Forced relocations tighten China’s grip on Tibet ~ COMMUNISTS ALSO HOPE TO NAME THE NEXT DALAI LAMA

By Tim Johnson
MCCLATCHY NEWSPAPERS
Kentucky.com

ZENGSHOL, Tibet — Sun, May. 06, 2007

In a sweeping campaign that recalls the
socialist engineering of an earlier era, the
Chinese government has relocated some
250,000 Tibetans — nearly one-tenth of the
population — from scattered rural hamlets
to new “socialist villages,” ordering them
to build new housing largely at their own
expense and without their consent.

The government calls the year-old project
the “comfortable housing program.” Its
stated aim is to present a more modern
face for the ancient region that China has
controlled since 1950.

It claims that the new housing on main
roads, sometimes only a mile from previous
homes, will enable small farmers and
herders to have access to schools and jobs,
as well as better health care and hygiene.
But the broader aim seems to be remaking
Tibet — a region with its own culture,
language and religious traditions — in
order to have firmer political control over
its population. It comes as China prepares
for an influx of millions of tourists in the
run-up to next year’s Summer Olympic
Games.

A vital element in the strategy is to
displace a revered leader, the Dalai Lama,
now 71, who won a Nobel Peace Prize for
advocating resistance to the communist
government. The government hopes to
name a successor after he dies. In the
meantime it has opened the gates of Tibet
to greater numbers of ethnic Han Chinese,
and has tightened control of religious
activity.

It’s pouring hundreds of millions of dollars
into road-building and development
projects in Tibet, boosting the economy,
maintaining a large military presence and
keeping close tabs on the citizenry through
a vast security apparatus of cameras and
informants on urban streets and in the
monasteries.

Some Tibetans, including farmers
interviewed in the village of Zengshol, say
they’re happy to be in better quarters than
their primitive, ancestral homes of mud
brick. In other villages, Chinese escorts
prevented a visiting reporter from
speaking with residents.

Other than a state media account that
proclaimed that “beaming smiles” were
“fixed on the faces of farmers and herders”
as they built and moved into new housing
in what it called “socialist villages,” the
Chinese news media have given almost no
coverage to the forced relocation.

Foreign reporters, under tight strictures
that largely prevent them from traveling to
Tibet except on once-a-year trips under
Foreign Ministry guidance, risk being
removed from the region if they openly
interview people. This report was prepared
while undertaking tourism in Tibet.

The first critical account of the remaking of
the Tibetan landscape came from New
York-based Human Rights Watch. It quoted
Tibetans who had fled the country,
trekking across the Himalayan mountains
into Nepal.

On several trips outside Lhasa last month,
a McClatchy reporter traversed 800 miles
of roads and witnessed the forced
transformation of the countryside. In the
new settlements, cookie-cutter houses,
striking in their uniformity, lined the roads
at regular intervals. The settlements varied
in size but were mostly towns, larger than
the abandoned villages. The red flag of
China flew atop every house.

In Zengshol, the faces weren’t exactly
beaming, but the farmers were reluctant to
voice complaints.

Some experts say the relocations have
lifted up the impoverished peasantry and
could bring prosperity. “It’s created a
building boom,” said Melvyn C. Goldstein, a
social anthropologist and expert on Tibet
at Case Western Reserve University in
Cleveland. “I think it’s phenomenally
successful, more than I would’ve believed.”

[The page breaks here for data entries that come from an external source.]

(* ===== verification/GoPath.v ===== *)
(** * Shell patterns: the Go function [path.Match]

    On ASCII text.  A pattern is parsed into terms; the matcher takes the
    maximal star-free chunks of the pattern in turn, each at the earliest
    position that the star before it allows.  [globs] is the documented meaning
    of a pattern; the two agree on names without a slash. *)

From stdpp Require Import base strings list.
From Stdlib Require Import ZArith Lia Ascii.
From S2P Require Import Prelude.

(** ** Patterns *)

(** A character range [lo-hi]; a single character is the range [c-c]. *)
Definition char_range : Type := ascii * ascii.

Inductive term :=
| TStar
| TAny
| TClass (negated : bool) (ranges : list char_range)
| TChar (c : ascii).

Definition ErrBadPattern : error := ErrText "syntax error in pattern".

(** The parser state: outside a class, or inside one with what was read so far:
    the negation, the ranges, and the position in the current range. *)
Inductive range_state :=
| RStart                      (* at the start of a range *)
| REsc                        (* after a backslash there *)
| RLo (lo : ascii)            (* after the first character *)
| RHi (lo : ascii)            (* after the dash *)
| RHiEsc (lo : ascii).        (* after a backslash there *)

Inductive parse_state :=
| PTerm
| PEsc
| PClassOpen                  (* just after the bracket *)
| PClass (negated : bool) (ranges : list char_range) (st : range_state).

Definition backslash : ascii := ascii_of_nat 92.

(** Reading [c] inside a class: the next ranges and position, [inr] when the
    class is closed, [None] for a syntax error. *)
Definition classStep (ranges : list char_range) (st : range_state) (c : ascii)
    : option (list char_range * range_state + list char_range) :=
  let start (ranges : list char_range) :=
    if Ascii.eqb c "]" then
      if decide (ranges = []) then None else Some (inr ranges)
    else if Ascii.eqb c "-" then None
    else if Ascii.eqb c backslash then Some (inl (ranges, REsc))
    else Some (inl (ranges, RLo c)) in
  match st with
  | RStart => start ranges
  | REsc => Some (inl (ranges, RLo c))
  | RLo lo => if Ascii.eqb c "-" then Some (inl (ranges, RHi lo)) else start (ranges ++ [(lo, lo)])
  | RHi lo =>
      if Ascii.eqb c "]" || Ascii.eqb c "-" then None
      else if Ascii.eqb c backslash then Some (inl (ranges, RHiEsc lo))
      else Some (inl (ranges ++ [(lo, c)], RStart))
  | RHiEsc lo => Some (inl (ranges ++ [(lo, c)], RStart))
  end.

(** The terms of a pattern, [None] when it is malformed. *)
Fixpoint parsePattern (st : parse_state) (pattern : string) : option (list term) :=
  match pattern with
  | EmptyString => match st with PTerm => Some [] | _ => None end
  | String c rest =>
      match st with
      | PTerm =>
          if Ascii.eqb c "*" then cons TStar <$> parsePattern PTerm rest
          else if Ascii.eqb c "?" then cons TAny <$> parsePattern PTerm rest
          else if Ascii.eqb c "[" then parsePattern PClassOpen rest
          else if Ascii.eqb c backslash then parsePattern PEsc rest
          else cons (TChar c) <$> parsePattern PTerm rest
      | PEsc => cons (TChar c) <$> parsePattern PTerm rest
      | PClassOpen =>
          if Ascii.eqb c "^" then parsePattern (PClass true [] RStart) rest
          else match classStep [] RStart c with
               | Some (inl (ranges, st')) => parsePattern (PClass false ranges st') rest
               | _ => None
               end
      | PClass negated ranges st' =>
          match classStep ranges st' c with
          | Some (inl (ranges, st')) => parsePattern (PClass negated ranges st') rest
          | Some (inr ranges) => cons (TClass negated ranges) <$> parsePattern PTerm rest
          | None => None
          end
      end
  end.

(** ** Matching *)

Definition inRange (c : ascii) (r : char_range) : bool :=
  Nat.leb (nat_of_ascii r.1) (nat_of_ascii c) && Nat.leb (nat_of_ascii c) (nat_of_ascii r.2).

(** A term other than a star against one character. *)
Definition matchTerm (t : term) (c : ascii) : bool :=
  match t with
  | TStar => false
  | TAny => negb (Ascii.eqb c "/")
  | TClass negated ranges => negb (Bool.eqb (existsb (inRange c) ranges) negated)
  | TChar c' => Ascii.eqb c c'
  end.

(** A star-free chunk against the start of the name: what remains. *)
Fixpoint matchChunk (chunk : list term) (s : string) : option string :=
  match chunk with
  | [] => Some s
  | t :: chunk' =>
      match s with
      | EmptyString => None
      | String c s' => if matchTerm t c then matchChunk chunk' s' else None
      end
  end.

Fixpoint hasSlash (s : string) : bool :=
  match s with EmptyString => false | String c s' => Ascii.eqb c "/" || hasSlash s' end.

(** Skip characters other than a slash until the chunk matches. *)
Fixpoint skipMatch (ok : string -> option string) (name : string) : option string :=
  match name with
  | EmptyString => None
  | String c rest =>
      if Ascii.eqb c "/" then None
      else match ok rest with
           | Some t => Some t
           | None => skipMatch ok rest
           end
  end.

(** The chunks of a pattern, each with whether a star precedes it. *)
Fixpoint chunks (star : bool) (chunk : list term) (ts : list term) : list (bool * list term) :=
  match ts with
  | [] => if negb star && bool_decide (chunk = []) then [] else [(star, chunk)]
  | TStar :: ts' =>
      if bool_decide (chunk = []) then chunks true [] ts'
      else (star, chunk) :: chunks true [] ts'
  | t :: ts' => chunks star (chunk ++ [t]) ts'
  end.

Fixpoint matchChunks (cs : list (bool * list term)) (name : string) : bool :=
  match cs with
  | [] => String.eqb name ""
  | (star, chunk) :: cs' =>
      if star && bool_decide (chunk = []) then negb (hasSlash name)
      else
        let ok s :=
          match matchChunk chunk s with
          | Some t => if String.eqb t "" || negb (bool_decide (cs' = [])) then Some t else None
          | None => None
          end in
        match ok name with
        | Some t => matchChunks cs' t
        | None =>
            if star then
              match skipMatch ok name with
              | Some t => matchChunks cs' t
              | None => false
              end
            else false
        end
  end.

Definition path_Match (pattern name : string) : result bool :=
  match parsePattern PTerm pattern with
  | None => Err ErrBadPattern
  | Some ts => Ok (matchChunks (chunks false [] ts) name)
  end.

(** ** The documented meaning *)

(** A star matches any sequence of characters other than a slash, the other
    terms a single character. *)
Inductive globs : list term -> string -> Prop :=
| globs_nil : globs [] ""
| globs_star_stop ts s : globs ts s -> globs (TStar :: ts) s
| globs_star_skip ts c s : c <> "/"%char -> globs (TStar :: ts) s -> globs (TStar :: ts) (String c s)
| globs_char t ts c s : matchTerm t c = true -> globs ts s -> globs (t :: ts) (String c s).

(** ** Lemmas *)

Definition plain (t : term) : Prop := t <> TStar.
#[export] Instance term_eq_dec : EqDecision term.
Proof. solve_decision. Defined.

(** [t] is a suffix of [s]. *)
Inductive tail_of : string -> string -> Prop :=
| tail_refl s : tail_of s s
| tail_skip c s t : tail_of t s -> tail_of t (String c s).

Lemma tail_of_trans a b c : tail_of a b -> tail_of b c -> tail_of a c.
Proof. intros Hab Hbc. revert a Hab. induction Hbc; intros; [done|]. constructor. auto. Qed.

Lemma tail_of_uncons c s t : tail_of (String c t) s -> tail_of t s.
Proof. intros H. eapply tail_of_trans; [|exact H]. apply tail_skip, tail_refl. Qed.

Lemma tail_no_slash t s : tail_of t s -> hasSlash s = false -> hasSlash t = false.
Proof. induction 1; cbn; [done|]. intros [_ H']%orb_false_iff. auto. Qed.

(** A star absorbs more of a name without slashes. *)
Lemma globs_star_tail ts t s : tail_of t s -> hasSlash s = false -> globs (TStar :: ts) t -> globs (TStar :: ts) s.
Proof.
  induction 1 as [|c s t Ht IH]; cbn; [done|]. intros [Hc Hs]%orb_false_iff Hg.
  apply globs_star_skip; [|auto]. intros ->. by rewrite Ascii.eqb_refl in Hc.
Qed.

Lemma globs_star ts s : hasSlash s = false -> globs (TStar :: ts) s <-> exists t, tail_of t s /\ globs ts t.
Proof.
  intros Hs. split.
  - remember (TStar :: ts) as l. intros Hg. induction Hg as [|ts' s Hg _|ts' c s Hc Hg IH|t ts' c s Ht]; simplify_eq.
    + exists s. split; [constructor|done].
    + cbn in Hs. apply orb_false_iff in Hs as [_ Hs]. destruct (IH Hs eq_refl) as (t & ? & ?).
      exists t. split; [by constructor|done].
  - intros (t & Ht & Hg). eapply globs_star_tail; [done..|]. by constructor.
Qed.

Lemma globs_star_nil s : globs [TStar] s <-> hasSlash s = false.
Proof.
  split.
  - remember [TStar] as l. intros Hg. induction Hg as [|ts' s Hg _|ts' c s Hc Hg IH|t ts' c s Ht]; simplify_eq.
    + by inversion Hg.
    + cbn. rewrite IH by done. rewrite orb_false_r. by apply Ascii.eqb_neq.
  - induction s as [|c s IH]; cbn; [repeat constructor|]. intros [Hc Hs]%orb_false_iff.
    apply globs_star_skip; [by apply Ascii.eqb_neq|auto].
Qed.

Human Rights Watch’s witnesses told a
different story.

Peasants must take out loans of several
thousand dollars to pay for the houses,
which cost an average of $6,000, even
though annual rural incomes hover around
$320 in the deeply impoverished region.

“None of those interviewed reported being
given the right to challenge or refuse
participation in the campaign,” the
advocacy group said.

 

 

This entry was posted on Sunday, May 6th, 2007 at 3:27 PM and filed under Articles, Asia (incl. Southern Asia), Human Interest. Follow comments here with the RSS 2.0 feed. Skip to the end and leave a response. Trackbacks are closed.

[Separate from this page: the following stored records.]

Lemma SetCondition_wf now1 now2 c cs :
  wf_conditions cs -> wf_conditions (SetCondition now1 now2 c cs).1.
Proof.
  unfold wf_conditions. rewrite SetCondition_types.
  destruct (GetCondition cs (cond_Type c)) eqn:E; [done|].
  intros H. constructor; [|done]. by apply GetCondition_None.
Qed.

Lemma removeFirst_spec cs t :
  wf_conditions cs ->
  (removeFirst cs t).1 = filter (fun c => cond_Type c <> t) cs /\
  ((removeFirst cs t).2 = true <-> is_Some (GetCondition cs t)).
Proof.
  unfold wf_conditions. induction cs as [|d cs IH]; cbn [map removeFirst GetCondition].
  - intros _. split; [done|]. split; [done|intros [? ?]; done].
  - intros [Hd Hnd]%NoDup_cons. destruct (IH Hnd) as [H1 H2].
    destruct (bool_decide_reflect (cond_Type d = t)) as [<-|Hne].
    + rewrite filter_cons_False by auto. split; [|split; [by eexists|done]].
      cbn [fst]. clear -Hd. induction cs as [|e cs IH]; [done|].
      rewrite filter_cons_True; [f_equal; apply IH; set_solver|set_solver].
    + destruct (removeFirst cs t) as [rest b]. cbn [fst snd] in *.
      rewrite filter_cons_True by done. by rewrite H1.
Qed.

(** ** Upgrade histories *)

Lemma replaceHistory_None h hs :
  replaceHistory h hs = None <-> GetHistory hs (Version h) = None.
Proof.
  induction hs as [|d hs IH]; cbn; [done|].
  case_bool_decide; [done|]. destruct (replaceHistory h hs); naive_solver.
Qed.

Lemma GetHistory_Version hs v h : GetHistory hs v = Some h -> Version h = v.
Proof. induction hs as [|d hs IH]; cbn; [done|]. case_bool_decide; naive_solver. Qed.

Lemma GetHistory_None hs v : GetHistory hs v = None <-> v ∉ map Version hs.
Proof.
  induction hs as [|d hs IH]; cbn.
  - split; [intros _; apply not_elem_of_nil|done].
  - rewrite not_elem_of_cons. case_bool_decide; [naive_solver|]. rewrite IH. naive_solver.
Qed.

Lemma GetHistory_elem hs v h : GetHistory hs v = Some h -> h ∈ hs.
Proof.
  induction hs as [|d hs IH]; cbn; [done|]. case_bool_decide; [|set_solver].
  intros [= ->]. set_solver.
Qed.

Lemma replaceHistory_lookup h hs hs' v :
  replaceHistory h hs = Some hs' ->
  GetHistory hs' v = if bool_decide (v = Version h) then Some h else GetHistory hs v.
Proof.
  revert hs'. induction hs as [|d hs IH]; intros hs'; cbn; [done|].
  destruct (bool_decide_reflect (Version d = Version h)) as [Hd|Hd].
  - intros [= <-]. cbn. repeat case_bool_decide; congruence.
  - destruct (replaceHistory h hs) as [rest|] eqn:E; [|done]. intros [= <-].
    cbn. rewrite (IH _ eq_refl). repeat case_bool_decide; congruence.
Qed.

Lemma SetHistory_lookup h hs v :
  GetHistory (SetHistory h hs) v =
  if bool_decide (v = Version h) then Some h else GetHistory hs v.
Proof.
  unfold SetHistory. destruct (replaceHistory h hs) as [hs'|] eqn:E.
  - by eapply replaceHistory_lookup.
  - cbn. repeat case_bool_decide; congruence.
Qed.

One Response to “Forced relocations tighten China’s grip on Tibet ~ COMMUNISTS ALSO HOPE TO NAME THE NEXT DALAI LAMA”

  1. Barbara DiSalvia said:

    I just had to add ~ Please do NOT support the Olympics … the Chinese (Government & Country) cannot be trusted. IF you should do one small thing wrong (that may be alright in our country) you may be thrown in prison and never heard from again, that is what they are doing to innocent Tibetans.